Outro piloto que vem se destacando em Interlagos é Max Verstappen. Em 2016, com apenas 19 anos, o holandês saiu de 11º após um pit stop adicional e foi ultrapassando todos os adversários, até chegar ao pódio, em uma corrida feita debaixo de chuva forte. Em 2018, outro show do piloto da Red Bull, que só perdeu a corrida após um toque com Esteban Ocon, que tentava não levar uma volta do líder, tendo que se contentar com o segundo lugar.
Em 2019, Verstappen, que tem Interlagos como uma de suas pistas favoritas, brilhou novamente na pista e finalmente conquistou sua primeira vitória no autódromo, depois de ter feito a pole. A corrida teve um final emocionante e culminou com Pierre Gasly e Carlos Sainz subindo ao pódio pela primeira vez. E a celebração de Sainz foi inusitada: o piloto da McLaren terminou em 4º, mas após uma punição dada a Hamilton, herdou o 3º lugar. Mas os troféus já tinham sido entregues e a cerimônia de premiação terminada. Restou ao piloto espanhol subir ao pódio para comemorar junto com vários membros da equipe McLaren, algo inédito na F1.
Interlagos também é especial para Carlos Pace (1975), René Arnoux (1980) e Giancarlo Fisichella (2003), que conquistaram nesta pista suas primeiras vitórias na F1.
E depois que a corrida, que sempre foi uma das primeiras da temporada, foi passada para o final do calendário em 2004, cinco pilotos, Fernando Alonso (2005), Kimi Raikkonen (2007), Lewis Hamilton (2008), Jenson Button (2009) e Sebastian Vettel (2012), conquistaram seus títulos em Interlagos.

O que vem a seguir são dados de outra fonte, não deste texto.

(** What is found after [n] writes: the transaction's receipt, the transaction,
    the block's hash, its height and its payload. *)
Definition found (n : nat) : list bool :=
  let v := view n in let mem := vw_storage v in
  [bool_decide (is_Some (by_transaction_hash (vw_receipts v) [9]));
   bool_decide (is_Some (tx_by_hash (transaction_memory mem) [9]));
   bool_decide (is_Some (by_hash (block_memory mem) [1]));
   bool_decide (query_latest mem = Some 1);
   bool_decide (is_Some (by_payload_id (block_memory mem) 1))].

(** One transaction that changes one account makes 11 writes: its receipt is found
    before the transaction, and both before the block. *)
Example receipts_come_first : length writes = 11%nat ∧ found <$> [2; 3; 5; 9; 10; 11]%nat =
  [[false; false; false; false; false]; [true; false; false; false; false];
   [true; true; false; false; false]; [true; true; true; false; false];
   [true; true; true; true; false]; [true; true; true; true; true]].
Proof. vm_compute. done. Qed.

Lemma to_run1 : nsteps (run_step map_to_list) 11 (idle begin) run1.
Proof.
  change 11%nat with (S 10). eapply nsteps_l; [by apply (run_take map_to_list begin build)|].
  fold writes. rewrite writes_split.
  assert (length done_writes = 10%nat) as Hl by (vm_compute; reflexivity). rewrite <- Hl.
  apply write_some.
Qed.

Lemma to_run2 : nsteps (run_step map_to_list) 2 run1 run2.
Proof.
  eapply nsteps_l; [apply run_write|]. apply nsteps_once, run_end.
  pose proof build_done as Hd. apply bind_Done in Hd as (a & Hd & Ha). by injection Ha as ->.
Qed.

Lemma readers_never_see_half_a_block_witness :
  let m1 := vw_storage (rn_view run1) in
  let v2 := rn_view run2 in
  let m2 := vw_storage v2 in
  ∃ chain, chain_of run2 chain ∧ ([] ++ [genesis_entry]) `prefix_of` chain
    ∧ (∃ h b, query_latest m1 = Some h ∧ by_height (block_memory m2) h = Some b)
    ∧ (∀ k b, by_payload_id (block_memory m1) k = Some b →
         by_height (block_memory m2) (number b) = Some b)
    ∧ ∀ b, visible m1 b →
        is_Some (by_hash (block_memory m2) (hash b))
        ∧ et_hash <$> tx_by_hashes (transaction_memory m2) (transaction_hashes b)
            = transaction_hashes b
        ∧ opens_at (vw_nodes v2) (h_state_root (header (block b)))
        ∧ ∃ x, x ∈ chain ∧ en_block x = b
            ∧ ∀ r, r ∈ en_receipts x → contains (vw_receipts v2) (Receipts.transaction_hash r) = true.
Proof.
  apply (readers_never_see_half_a_block map_to_list (λ _, reflexivity _) [] genesis_entry begin 11 run1 2 run2);
    [by intros v w|apply block_gas_typed|apply begin_history|apply begin_kept|done
    |apply to_run1|apply to_run2].
Defined.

Entre os vencedores, Michael Schumacher é o piloto com mais vitórias, tendo subido ao degrau mais alto do pódio em 4 ocasiões, com Sebastian Vettel logo atrás, com 3, número que pode ser igualado por Lewis Hamilton, que tem duas vitórias no Brasil.
Em número de pódio, Schumacher novamente encabeça a lista, com 10, seguido de Fernando Alonso com 8 e Kimi Raikkonen com 7.
Entre os brasileiros, 25 já correram em Interlagos, com Ayrton Senna, Emerson Fittipaldi e Felipe Massa empatados com 2 vitórias, enquanto José Carlos Pace tem uma. Já Rubens Barrichello, apesar de ter feito a pole 3 vezes nas 19 corridas que disputou na pista paulistana, só conseguiu um terceiro lugar na corrida de 2004, enquanto que Felipe Massa é o brasileiro com mais pódios, com 5.
Depois de ter a etapa de 2020 cancelada por conta do COVID-19, Interlagos se viu provisoriamente fora do calendário, já que o contrato com a pista acabava naquele ano e o autódromo enfrentava a concorrência de um circuito no Rio de Janeiro, que seria construído para a etapa de 2021. Como o projeto no Rio enfrentou vários problemas para sair do papel, Interlagos acabou ganhando um novo contrato, que deixará a F1 em São Paulo pelos próximos anos.